[Web-SIG] Reviewing WSGI open issues, again...

Phillip J. Eby pje at telecommunity.com
Sat Sep 11 22:34:15 CEST 2004


At 10:38 AM 9/11/04 -0700, tony at lownds.com wrote:
> > OTOH, we could simply have
> > an
> > optional third argument to start_response:
> >
> >      start_response(status,headers,sys.exc_info())
> >
> > the idea being that 'start_response' should reraise the exc_info tuple (or
> > some private exception type) if the response has already been started.  It
> > can also optionally log the error information.
> >
> > Note that this also allows middleware to trivially intercept error reports
> > by overriding start_response.  If it decides to handle the error itself,
> > the middleware can simply throw an exception that it then catches as the
> > app aborts.
> >
>
>That reasonably handles the exception case. Applications and middleware
>should never catch exceptions from start_response then, correct?
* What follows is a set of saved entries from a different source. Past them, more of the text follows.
(* ===== verification/Scheduler.v ===== *)
(** * The scheduler

    src/libs/scheduler.c: the insertion policies, the scheduling algorithms, the
    descriptors, signals, context switch, timer tick and process exit.  A function
    pointer of a [SchedAlgorithm] descriptor is the name of one of the callbacks of
    the file ([enqueue_callback], [pick_next_callback], [on_tick_callback]); the
    static pointer [active_algorithm], which no code changes, is the argument of
    every function that reads it. *)
From S2P Require Import Prelude.
From S2P Require Import Process.
From S2P Require Import ReadyQueue.
From Stdlib Require Import String.
Local Open Scope Z_scope.

(** ** Descriptors (scheduler.h) *)
Record MultilevelPolicy := {
  n_levels : Z;
  quantum : list Z;
  demote_on_expiry : bool;
  boost_period : Z
}.
Inductive enqueue_callback := EnqueueFifo | EnqueueSjf | EnqueueMultilevel.
Inductive pick_next_callback :=
  ScheduleRoundRobin | ScheduleQueueHead | ScheduleLottery | SchedulePriorityAging
| ScheduleMultilevel.
Inductive on_tick_callback := MultilevelOnTick.
Record SchedAlgorithm := {
  enqueue : enqueue_callback;
  pick_next : pick_next_callback;
  on_tick : option on_tick_callback;
  is_preemptive : bool;
  ml_policy : option MultilevelPolicy
}.

Definition ml_policy_mlq : MultilevelPolicy :=
  {| n_levels := 5; quantum := [10; 12; 14; 16; 20]; demote_on_expiry := false;
     boost_period := 0 |}.
Definition ml_policy_mlfq : MultilevelPolicy :=
  {| n_levels := 5; quantum := [5; 8; 10; 15; 20]; demote_on_expiry := true;
     boost_period := MLFQ_BOOST_PERIOD |}.

Definition sched_round_robin : SchedAlgorithm :=
  {| enqueue := EnqueueFifo; pick_next := ScheduleRoundRobin; on_tick := None;
     is_preemptive := true; ml_policy := None |}.
Definition sched_fcfs : SchedAlgorithm :=
  {| enqueue := EnqueueFifo; pick_next := ScheduleQueueHead; on_tick := None;
     is_preemptive := false; ml_policy := None |}.
Definition sched_sjf : SchedAlgorithm :=
  {| enqueue := EnqueueSjf; pick_next := ScheduleQueueHead; on_tick := None;
     is_preemptive := false; ml_policy := None |}.
Definition sched_lottery : SchedAlgorithm :=
  {| enqueue := EnqueueFifo; pick_next := ScheduleLottery; on_tick := None;
     is_preemptive := true; ml_policy := None |}.
Definition sched_priority_aging : SchedAlgorithm :=
  {| enqueue := EnqueueFifo; pick_next := SchedulePriorityAging; on_tick := None;
     is_preemptive := true; ml_policy := None |}.
Definition sched_mlq : SchedAlgorithm :=
  {| enqueue := EnqueueMultilevel; pick_next := ScheduleMultilevel;
     on_tick := Some MultilevelOnTick; is_preemptive := true;
     ml_policy := Some ml_policy_mlq |}.
Definition sched_mlfq : SchedAlgorithm :=
  {| enqueue := EnqueueMultilevel; pick_next := ScheduleMultilevel;
     on_tick := Some MultilevelOnTick; is_preemptive := true;
     ml_policy := Some ml_policy_mlfq |}.

Definition all_algorithms : list SchedAlgorithm :=
  [sched_round_robin; sched_fcfs; sched_sjf; sched_lottery; sched_priority_aging;
   sched_mlq; sched_mlfq].

(** ** Traces *)
Definition ml_trace_num (number : Z) : K unit :=
  when (bool_decide (10 ≤ number)) (uart_putc (48 + Z.rem (Z.quot number 10) 10));;
  uart_putc (48 + Z.rem number 10).

Definition ml_trace (before : string) (p : Z) (between : string) (level : Z) : K unit :=
  uart_puts before;; ml_trace_num p;; uart_puts between;; ml_trace_num level;;
  uart_put_bytes [10].

Definition level_text : string := "[MLFQ/MLQ] pid ".
Definition start_text : string := " parte al livello ".
Definition moved_text : string := " spostato al livello ".
Definition pid_text : string := "[MLFQ] pid ".
Definition demotion_text : string := " demotion al livello ".
Definition boost_text : string := "[MLFQ] BOOST: tutti al livello 0".

(** ** Insertion policies *)
Definition enqueue_fifo (process : option pcb_ptr) : K unit :=
  enqueue_process_to ReadyQueue process.
Definition enqueue_sjf (process : option pcb_ptr) : K unit :=
  enqueue_sorted_to ReadyQueue process.
Definition enqueue_multilevel (process : option pcb_ptr) : K unit :=
  p ← deref process;
  pcb ← load p;
  level ← get_queue_level (pid pcb);
  enqueue_process_to (MlQueue level) process.

Definition run_enqueue (callback : enqueue_callback) (process : option pcb_ptr) : K unit :=
  match callback with
  | EnqueueFifo => enqueue_fifo process
  | EnqueueSjf => enqueue_sjf process
  | EnqueueMultilevel => enqueue_multilevel process
  end.

(** ** Preemption guard *)
Definition preempt_enable : K unit :=
  update_current (λ pcb, set_preempt_disabled (preempt_disabled pcb - 1) pcb).
Definition preempt_disable : K unit :=
  update_current (λ pcb, set_preempt_disabled (preempt_disabled pcb + 1) pcb).
Definition schedule_tail : K unit := preempt_enable.

(** ** Context switch *)

(** fork_asm.S: the translation table base of the user half. *)
Definition set_pgd (table : Z) : K unit := modify (set_ttbr0_el1 table).
(** fork_asm.S: the callee-saved registers, the stack pointer and the return
    address go to the context of [prev] and come from the context of [next]. *)
Definition cpu_switch_to_process (prev next : pcb_ptr) : K unit :=
  regs ← gets cpu;
  update prev (set_cpu_context regs);;
  pcb ← load next;
  modify (set_cpu (cpu_context pcb)).

Definition switch_to_process (next_process : pcb_ptr) : K unit :=
  update next_process (set_state PROCESS_RUNNING);;
  current ← gets current_process;
  if decide (current = next_process) then mret tt else
  previous ← load current;
  when (bool_decide (state previous = PROCESS_RUNNING))
    (update current (set_state PROCESS_READY));;
  modify (set_current_process next_process);;
  next ← load next_process;
  set_pgd (pgd (mm next));;
  cpu_switch_to_process current next_process.

(** The value of a signal's bit in [pending_signals]. *)
Definition signal_bit (signal : Z) : Z := Z.shiftl 1 signal.
Definition has_signal (signals signal : Z) : bool :=
  negb (Z.land signals (signal_bit signal) =? 0).
Definition clear_signal (signal : Z) (pcb : PCB) : PCB :=
  set_pending_signals (Z.land (pending_signals pcb) (Z.lnot (signal_bit signal))) pcb.

(** The random numbers of the lottery: one xorshift64 round per draw. *)
Definition LOTTERY_SEED : Z := 88172645463325252.
Definition xorshift64 (x : Z) : Z :=
  let x := Z.lxor x (u64 (Z.shiftl x 13)) in
  let x := Z.lxor x (Z.shiftr x 7) in
  Z.lxor x (u64 (Z.shiftl x 17)).
Definition lottery_random : K Z :=
  clo ← read_timer_clo;
  x ← gets lottery_rng_state;
  let x := Z.lxor x clo in
  let x := if x =? 0 then LOTTERY_SEED else x in
  modify (set_lottery_rng_state (xorshift64 x));;
  mret (xorshift64 x).

Section scheduler.
Variable active_algorithm : SchedAlgorithm.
Not if the call to start_response() was made from an error handler, 
no.  But I think it's acceptable to catch errors from normal (2-argument) 
calls to start_response().


> > I think that we can meet this use case without a server-provided exception
> > class; the server (or middleware) just needs to know that you're starting
> > an error response, and what the error is.  Adding an argument to
> > start_response seems like a good, clean way to do this, and it looks easy
> > to use/implement on all sides.  What do you think?
> >
>
>I'm beginning to think that re-startability is important. It makes it much
>less likely that a successful HTTP code is returned when the application
>actually broke. Given that, I don't
>see much of an advantage to the exception.

Good.  We'll take the "third argument" approach, then.  It's going to 
expand the PEP quite a bit, but every error handling proposal so far was 
going to do that.  But this one handles your use case without adding much 
overhead for the more common cases.

I can't believe we've managed to get away without having *any* special 
environ keys for error handling or any custom exception classes (except 
when you want to do something special, of course).

I'm going to try and get all the updates into the PEP this weekend, 
hopefully before the next hurricane goes by.  If it comes too close and we 
lose power here, I don't expect we'll get it back for a week or two, as 
there are too many crews still out fixing power outages from the *last* 
hurricane!

Once all the pending updates are in, I think we'll be almost ready to 
finalize the PEP, and we should plan on another posting to python-list and 
python-dev, giving a finalization deadline and requesting that all 
remaining change requests be submitted in the form of a patch.

Hm.  Actually, that might be premature, since I recall we were planning to 
get the HTTP/1.1 stuff in order first.  Mark, how's that coming along?  :)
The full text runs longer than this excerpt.